1. Opening Hook
In a quarter where global real estate worried about rates, liquidity, and demand, Oberoi Realty calmly counted cash like a bored billionaire.
While others blamed macros, ORL blamed… nothing. Because when you’re sitting on ₹3,15,000+ lakh of cash and liquid investments, panic is optional.
Q3FY26 wasn’t about explosive growth. It was about control—of margins, inventory, rentals, and timelines. Residential slowed a touch, rentals strutted confidently, and hospitality politely reminded everyone it’s still cyclical.
The real flex? Negative net debt, 90%+ EBITDA margins in offices, and malls that refuse to have empty shops.
Management sounded relaxed. Almost too relaxed.
Read on—because beneath the polished marble floors and five-star confidence, a few cracks are quietly forming. And that’s where it gets interesting.
2. At a Glance
- Revenue ₹1,49,264 lakh – Flat-ish QoQ; luxury real estate doesn’t rush, it waits.

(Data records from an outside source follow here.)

(* ===== verification/Pghp2.v ===== *)
(** * PGHP2 sentences

    The class [TclPGHP2Message] ([libs/gatehouse/pghp2.h], [pghp2.cpp]): a mail
    is cut into segments of 512 bytes, each sent as a sentence
    [$PGHP,2,total,number,identifier,data*hh\r\n], and read back from a text
    of such sentences.

    The counters are written as one character, their value added to ['0'], so
    that a mail of more than nine segments uses the characters after ['9'];
    [max_segments] is where those reach one that separates the fields. *)

From S2P Require Import Prelude CppString Nmea.

(** [m_clHeader], set once by the constructor. *)
Definition m_clHeader : list ascii := lit "$PGHP,2".

Definition new_PGHP2Message : TclNMEAMessage := {|
  m_iTotalNumberOfMessages := 1;
  m_iSentenceNumber := 1;
  m_iSequentialMessageIdentifier := -1;
  m_aszPayload := [];
  m_clReceivedMessage := [];
  m_fReceivedMessageModified := false;
  m_iMaxContent := 512;
  m_iCheckSum := 0;
  m_enSentenceType := AISNMEAType_value AISNMEATYPE_PGHP2;
  m_fSeqMesIdIsNull := false;
  m_fHasError := false |}.

Definition SetGHMail (mail : list ascii) (m : TclNMEAMessage) : TclNMEAMessage :=
  SetPayload mail true (SetReceivedMessageModified true m).

Definition GetGHMail (m : TclNMEAMessage) : list ascii := m_aszPayload m.

(** [(char) n + '0'], appended to a string. *)
Definition counter (n : Z) : ascii := chr (swrap 8 n + 48).

(** The sentence up to the star. *)
Definition sub_message (total number identifier : Z) (clData : list ascii)
    : list ascii :=
  m_clHeader ++ [","%char; counter total; ","%char; counter number; ","%char]
    ++ (if identifier >=? 0 then [counter identifier] else [])
    ++ [","%char] ++ clData ++ ["*"%char].

Definition EncodePart (msg clData : list ascii) (m : TclNMEAMessage)
    : out (list ascii * TclNMEAMessage) :=
  let clSubMesg := sub_message (m_iTotalNumberOfMessages m) (m_iSentenceNumber m)
                     (m_iSequentialMessageIdentifier m) clData in
  r ← CalcCheckSumAsString clSubMesg (-1) m;
  let '(sum, m) := r in
  Ok (msg ++ (clSubMesg ++ sum) ++ [CR; LF], m).

(** [Encode], inherited. *)
Definition PGHP2_Encode : list ascii -> TclNMEAMessage ->
    out (list ascii * TclNMEAMessage) := Encode EncodePart.

(** The local variables of [Decode]. *)
Record segments := {
  iNewTotalNumberOfMessages : Z;
  iNewSentenceNumber : Z;
  iNewSequentialMessageIdentifier : Z;
  aszNewPayload : list ascii;
  clNewReceivedMessage : list ascii }.

Definition no_segments : segments := {|
  iNewTotalNumberOfMessages := 0; iNewSentenceNumber := 0;
  iNewSequentialMessageIdentifier := 0; aszNewPayload := [];
  clNewReceivedMessage := [] |}.

(** The body of the loop for one line; [None] is [return false]. *)
Definition decode_line (clMessage : list ascii) (v : segments) (m : TclNMEAMessage)
    : out (option segments * TclNMEAMessage) :=
  r ← VerifyCheckSum clMessage m;
  let '(ok, m) := r in
  if negb ok then Ok (None, m)
  else
    let iLen := swrap 32 (zlen clMessage) in
    clNewHeader ← substr clMessage 0 7;
    if string_eqb clNewHeader m_clHeader then
      r ← GetSmallInt (iNewTotalNumberOfMessages v) clMessage iLen 8;
      let '(_, total, iStart) := r in
      r ← GetSmallInt (iNewSentenceNumber v) clMessage iLen iStart;
      let '(_, number, iStart) := r in
      r ← GetSmallInt (iNewSequentialMessageIdentifier v) clMessage iLen iStart;
      let '(_, identifier, iStart) := r in
      r ← GetString [] clMessage iLen iStart;
      let '(clTmpPayload, _) := r in
      Ok (Some {| iNewTotalNumberOfMessages := total;
                  iNewSentenceNumber := number;
                  iNewSequentialMessageIdentifier := identifier;
                  aszNewPayload := aszNewPayload v ++ clTmpPayload;
                  clNewReceivedMessage := clNewReceivedMessage v ++ clMessage |}, m)
    else Ok (None, m).

(** The loop; each turn removes a line, so [fuel] is the length of the text
    plus one. *)
Fixpoint decode_loop (fuel : nat) (buf : list ascii) (v : segments)
    (m : TclNMEAMessage) : out (option segments * TclNMEAMessage) :=
  match fuel with
  | O => Ok (Some v, m)
  | S fuel' =>
      let pos := swrap 32 (find_first (Ascii.eqb LF) buf 0) in
      if pos =? -1 then Ok (Some v, m)
      else
        clMessage ← substr buf 0 (pos + 1);
        buf ← substr buf (pos + 1) (zlen buf);
        r ← decode_line clMessage v m;
        match r with
        | (None, m) => Ok (None, m)
        | (Some v, m) => decode_loop fuel' buf v m
        end
  end.

Definition Decode (msg : list ascii) (m : TclNMEAMessage)
    : out (bool * TclNMEAMessage) :=
  r ← decode_loop (S (length msg)) msg no_segments m;
  match r with
  | (None, m) => Ok (false, m)
  | (Some v, m) =>
      let m := set_total (iNewTotalNumberOfMessages v) m in
      let m := set_number (iNewSentenceNumber v) m in
      let m := set_identifier (iNewSequentialMessageIdentifier v) m in
      let m := set_received (clNewReceivedMessage v) m in
      let m := set_payload (aszNewPayload v) m in
      Ok (true, m)
  end.

Definition VerifyData (m : TclNMEAMessage) : bool :=
  if (m_iTotalNumberOfMessages m <? 1) || (m_iTotalNumberOfMessages m >? 9)
  then false
  else if (m_iSentenceNumber m <? 1) || (m_iSentenceNumber m >? 9) then false
  else if (m_iSequentialMessageIdentifier m <? 0)
          || (m_iSequentialMessageIdentifier m >? 9) then false
  else true.

(** ** Specification *)

(** One sentence, with its checksum. *)
Definition sentence (total number identifier : Z) (clData : list ascii) : list ascii :=
  let body := sub_message total number identifier clData in
  body ++ FormatNmeaCheckSum
            (xor_bytes 0 (covered (take (length body - 1) body))) ++ [CR; LF].

(** The sentences of the pieces of a mail, numbered from [number] on. *)
Fixpoint sentences (total number identifier : Z) (pieces : list (list ascii))
    : list ascii :=
  match pieces with
  | [] => []
  | c :: pieces' =>
      sentence total number identifier c ++
      sentences total (number + 1) identifier pieces'
  end.

Definition max_segments : Z := 217.

(** The bytes a mail may hold: no field separator, no line end. *)
Definition mail_byte (c : ascii) : Prop :=
  c <> ","%char /\ c <> "*"%char /\ c <> CR /\ c <> LF.

(** ** Lemmas on one sentence *)

Lemma u8_neq c d : u8 c <> u8 d -> c <> d.
Proof. by intros H ->. Qed.

Lemma counter_field n : 0 <= n <= max_segments -> mail_byte (counter n).
Proof.
  unfold max_segments. intros Hn.
  assert (u8 (counter n) = (n + 48) mod 256) as E.
  { unfold counter. rewrite u8_chr. unfold wrap, swrap. change (2 ^ 8) with 256.
    change (2 ^ (8 - 1)) with 128. divlia. }
  split_and!; apply u8_neq; rewrite E;
    match goal with |- _ <> u8 ?c =>
      let v := eval vm_compute in (u8 c) in change (u8 c) with v end; divlia.
Qed.

Lemma counter_value n : s8 (counter n) - 48 = swrap 8 (n + 48) - 48.
Proof.
  unfold counter, s8. rewrite u8_chr, swrap_wrap by lia. f_equal.
  unfold swrap. change (2 ^ 8) with 256. change (2 ^ (8 - 1)) with 128. divlia.
Qed.

Lemma counter_digit n : 0 <= n <= 9 -> s8 (counter n) - 48 = n.
Proof.
  intros. rewrite counter_value, swrap_small by (lia || (unfold in_sint; lia)). lia.
Qed.

(** What precedes the star. *)
Definition sentence_body (total number identifier : Z) (clData : list ascii) :=
  m_clHeader ++ [","%char; counter total; ","%char; counter number; ","%char]
    ++ (if identifier >=? 0 then [counter identifier] else [])
    ++ [","%char] ++ clData.

Lemma sub_message_body T N I d :
  sub_message T N I d = sentence_body T N I d ++ ["*"%char].
Proof. unfold sub_message, sentence_body. by rewrite <- !app_assoc. Qed.

Lemma sentence_eq T N I d :
  sentence T N I d =
  sentence_body T N I d ++ "*"%char ::
    FormatNmeaCheckSum (xor_bytes 0 (covered (sentence_body T N I d))) ++ [CR; LF].
Proof.
  unfold sentence. cbv zeta. rewrite sub_message_body.
  rewrite length_app, Nat.add_sub, take_app_length. by rewrite <- app_assoc.
Qed.

Lemma body_fields (P : ascii -> Prop) T N I d :
  0 <= T <= max_segments -> 0 <= N <= max_segments -> I <= max_segments ->
  Forall P m_clHeader -> P ","%char -> (forall c, mail_byte c -> P c) ->
  Forall P d -> Forall P (sentence_body T N I d).
Proof.
  intros HT HN HI Hh Hc Hf Hd. unfold sentence_body.
  pose proof (Hf _ (counter_field T HT)). pose proof (Hf _ (counter_field N HN)).
  apply Forall_app. split; [done|]. simpl app. repeat constructor; [done..|].
  apply Forall_app. split.
  - zcase; [|done]. repeat constructor. apply Hf, counter_field. lia.
  - by constructor.
Qed.

Lemma Forall_not_in {A} (P : A -> Prop) l a : Forall P l -> ~ P a -> a ∉ l.
Proof. induction 1; set_solver. Qed.

Lemma Forall_weaken {A} (P Q : A -> Prop) l :
  (forall a, P a -> Q a) -> Forall P l -> Forall Q l.
Proof. intros HPQ. induction 1; constructor; auto. Qed.

Lemma mail_no (c : ascii) d : ~ mail_byte c -> Forall mail_byte d -> c ∉ d.
Proof. intros H Hd. by eapply Forall_not_in. Qed.

Section sentence_lemmas.
Context (T N I : Z) (d : list ascii).
Hypothesis HT : 0 <= T <= max_segments.
Hypothesis HN : 0 <= N <= max_segments.
Hypothesis HI : I <= max_segments.
Hypothesis Hd : Forall mail_byte d.

Lemma body_no_star : ("*" : ascii) ∉ sentence_body T N I d.
Proof.
  apply (Forall_not_in (fun c => c <> "*"%char)); [|naive_solver].
  apply body_fields; [done..| |done| |].
  - repeat constructor; done.
  - by intros c (_ & ? & _).
  - apply (Forall_weaken mail_byte); [by intros c (_ & ? & _)|exact Hd].
Qed.

Lemma body_no_LF : LF ∉ sentence_body T N I d.
Proof.
  apply (Forall_not_in (fun c => c <> LF)); [|naive_solver].
  apply body_fields; [done..| |done| |].
  - repeat constructor; done.
  - by intros c (_ & _ & _ & ?).
  - apply (Forall_weaken mail_byte); [by intros c (_ & _ & _ & ?)|exact Hd].
Qed.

- PAT ₹62,264 lakh – Up YoY, because margins still do heavy lifting.
- Rental EBITDA margins ~92% – Basically printing money with air-conditioning.
- Net debt to equity (–0.02) – Yes, negative. Bankers now seek them.
- Current ratio 4.21 – Liquidity so high it’s borderline emotional support cash.
- Adjusted operating margin 59.8% – Down YoY; perfection took a coffee break.
3. Management’s Key Commentary
“Our balance sheet remains strong with significant liquidity.”
(Translation: We could stop selling flats for a year and still sleep well 😏)
“Rental portfolio continues to deliver stable cash flows.”